:: Work instructions ::
Please give the number of lines in the records below where the word "Abbreviation" occurs, and nothing else.

:: Data to examine ::

Definition build_keyspace (bucket_name : string) (scope_name collection_name : option string) : string :=
  match scope_name, collection_name with
  | Some scope, Some collection =>
      encode_identifier bucket_name +:+ "." +:+ encode_identifier scope +:+ "." +:+ encode_identifier collection
  | Some scope, None => encode_identifier bucket_name +:+ "." +:+ encode_identifier scope +:+ "._default"
  | None, Some collection => encode_identifier bucket_name +:+ "._default." +:+ encode_identifier collection
  | None, None => encode_identifier bucket_name
  end.

(** ** Indexes ([queryx/index.rs]) *)

Record Index : Type := mkIndex {
  ix_name : string;
  ix_using : string;
  ix_state : string;
  ix_is_primary : option bool;
  ix_keyspace_id : option string;
  ix_namespace_id : option string;
  ix_index_key : option (list string);
  ix_condition : option string;
  ix_partition : option string;
  ix_scope_id : option string;
  ix_bucket_id : option string;
}.

Definition index_to_namespace_parts (index : Index) : string * string * string :=
  match ix_bucket_id index with
  | None => (default ""%string (ix_keyspace_id index), "_default"%string, "_default"%string)
  | Some _ =>
      (default ""%string (ix_bucket_id index), default ""%string (ix_scope_id index),
       default ""%string (ix_keyspace_id index))
  end.

(** Every listed index is there and online. *)
Definition check_indexes_active (indexes : list Index) (check_list : list string) : bool :=
  let found := (λ name, snd <$> list_find (λ idx, ix_name idx = name) indexes) <$> check_list in
  match mapM (M := option) id found with
  | None => false
  | Some check_indexes => forallb (λ index, bool_decide (ix_state index = "online"%string)) check_indexes
  end.

(** ** The client of one endpoint *)

Record Query : Type := mkQuery {
  q_user_agent : string;
  q_endpoint : string;
  q_auth : Auth;
}.

Definition query_new_request (self : Query) (method : Method) (path content_type : string)
    (on_behalf_of : option OnBehalfOfInfo) (body : option (list Z)) : Request :=
  let auth :=
    match on_behalf_of with
    | Some obo => Auth.OnBehalfOf (mkOnBehalfOfInfo (obo_username obo) (obo_password_or_domain obo))
    | None => q_auth self
    end in
  request_body body (request_content_type (Some content_type) (request_user_agent (Some (q_user_agent self))
    (request_auth (Some auth) (request_new method (q_endpoint self +:+ "/" +:+ path))))).

Section QueryClient.
Context {P : Profile} {V : Type} `{JsonValue V} {S : Type} `{HttpClient S}.
Context (value_is : V → Z → bool) (regex_is_match : string → list Z → bool) (status_display : Z → string).
Context (from_slice_string : list Z → string + string) (from_slice_value : list Z → string + V)
  (to_vec : gmap string V → string + list Z)
  (from_slice_error_response : list Z → string + QueryErrorResponse V)
  (from_slice_early_metadata : list Z → string + QueryEarlyMetaData)
  (from_slice_metadata : list Z → string + QueryMetaData V)
  (from_slice_index : list Z → string + Index)
  (json_text : V → string + string).
Context (new_uuid : S → S * string).

Abbreviation Error := (Queryx.Error V).
Abbreviation Reader := (QueryRespReader V).
Abbreviation call := (io S Error).

Definition query_execute (self : Query) (method : Method) (path content_type : string)
    (on_behalf_of : option OnBehalfOfInfo) (body : option (list Z)) : io S HttpxError Response :=
  http_execute (query_new_request self method path content_type on_behalf_of body).

(** The JSON object of a request. *)
Definition query_object (opts : QueryOptions V) (client_context_id : string) : outcome Error (gmap string V) :=
  obj ← query_options_to_value opts;
  let obj :=
    match obj !! "client_context_id"%string with
    | None => <["client_context_id"%string := json_string client_context_id]> obj
    | Some _ => obj
    end in
  let obj := insert_entries (named_arg_entries (QueryOptions.named_args opts)) obj in
  Ok (insert_entries (raw_entries (QueryOptions.raw opts)) obj).

Definition query_body (opts : QueryOptions V) (client_context_id : string) : outcome Error (list Z) :=
  obj ← query_object opts client_context_id;
  match to_vec obj with
  | inl e => Err (Queryx.new_encoding_error ("failed to encode options: " +:+ e))
  | inr body => Ok body
  end.

Definition query (self : Query) (opts : QueryOptions V) : call Reader := λ s,
  let statement := default ""%string (QueryOptions.statement opts) in
  let '(s, client_context_id) :=
    match QueryOptions.client_context_id opts with Some id => (s, id) | None => new_uuid s end in
  (body ← io_lift (query_body opts client_context_id);
   res ← io_map_err
           (λ e, Queryx.new_http_error e (q_endpoint self) (Some statement) (Some client_context_id))
           (query_execute self POST "query/service" "application/json" (QueryOptions.on_behalf_of opts) (Some body));
   io_lift (query_resp_reader_new value_is regex_is_match status_display from_slice_string from_slice_value to_vec
              from_slice_error_response from_slice_early_metadata from_slice_metadata
              res (q_endpoint self) statement client_context_id)) s.

(** *** Indexes *)

Definition encode_value (value : V) : outcome Error string :=
  match json_text value with
  | inl e => Err (Queryx.new_message_error ("failed to encode value: " +:+ e) None None None)
  | inr text => Ok text
  end.

(** The condition on the keyspace. *)
Definition index_where_clause (opts : GetAllIndexesOptions) : outcome Error string :=
  let bucket_name := GetAllIndexesOptions.bucket_name opts in
  match GetAllIndexesOptions.collection_name opts, GetAllIndexesOptions.scope_name opts with
  | None, None =>
      if negb (bool_decide (bucket_name = ""%string)) then
        encoded_bucket ← encode_value (json_string bucket_name);
        Ok ("(keyspace_id=" +:+ encoded_bucket +:+ " AND bucket_id IS MISSING) OR bucket_id=" +:+ encoded_bucket)
      else Ok "1=1"%string
  | Some collection_name, Some scope_name =>
      let scope_name := normalise_default_name scope_name in
      let collection_name := normalise_default_name collection_name in
      encoded_bucket ← encode_value (json_string bucket_name);
      encoded_scope ← encode_value (json_string scope_name);
      encoded_collection ← encode_value (json_string collection_name);
      let temp_where := "bucket_id=" +:+ encoded_bucket +:+ " AND scope_id=" +:+ encoded_scope
                        +:+ " AND keyspace_id=" +:+ encoded_collection in
      Ok (if bool_decide (scope_name = "_default"%string) && bool_decide (collection_name = "_default"%string)
          then "(" +:+ temp_where +:+ ") OR (keyspace_id=" +:+ encoded_bucket +:+ " AND bucket_id IS MISSING)"
          else temp_where)
  | None, Some scope_name =>
      let scope_name := normalise_default_name scope_name in
      encoded_bucket ← encode_value (json_string bucket_name);
      encoded_scope ← encode_value (json_string scope_name);
      Ok ("bucket_id=" +:+ encoded_bucket +:+ " AND scope_id=" +:+ encoded_scope)
  | Some _, None =>
      Err (Queryx.new_invalid_argument_error "invalid combination of bucket, scope and collection" None)
  end.

Definition get_all_indexes_statement (opts : GetAllIndexesOptions) : outcome Error string :=
  where_clause ← index_where_clause opts;
  Ok ("SELECT `idx`.* FROM system:indexes AS idx WHERE (" +:+ where_clause +:+ ") AND `using`=" +:+ dquote
      +:+ "gsi" +:+ dquote +:+ " ORDER BY is_primary DESC, name ASC").

(** [QueryOptions::new().statement(qs).on_behalf_of(..)]. *)
Definition statement_options (qs : string) (on_behalf_of : option OnBehalfOfInfo) : QueryOptions V :=
  query_options_on_behalf_of on_behalf_of (query_options_statement (Some qs) query_options_new).

Abbreviation poll := (poll_next value_is regex_is_match from_slice_string from_slice_value to_vec from_slice_metadata).

(** The loop over the rows of an answer. *)
Fixpoint collect_indexes (fuel : nat) (res : Reader) : option (outcome Error (list Index)) :=
  match fuel with
  | O => None
  | Datatypes.S fuel =>
      match poll res with
      | (res, Some (Ok bytes)) =>
          match from_slice_index bytes with
          | inl e => Some (Err (Queryx.new_message_error ("failed to parse index from response: " +:+ e) None None None))
          | inr index => (λ r, indexes ← r; Ok (index :: indexes)) <$> collect_indexes fuel res
          end
      | (_, Some (Err e)) => Some (Err e)
      | (_, Some Panic) => Some Panic
      | (_, None) => Some (Ok [])
      end
  end.

(** Every row takes a byte of the text that is left. *)
Definition row_fuel (res : Reader) : nat := Datatypes.S (rounds (rd_streamer res)).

:: Expected answer ::
4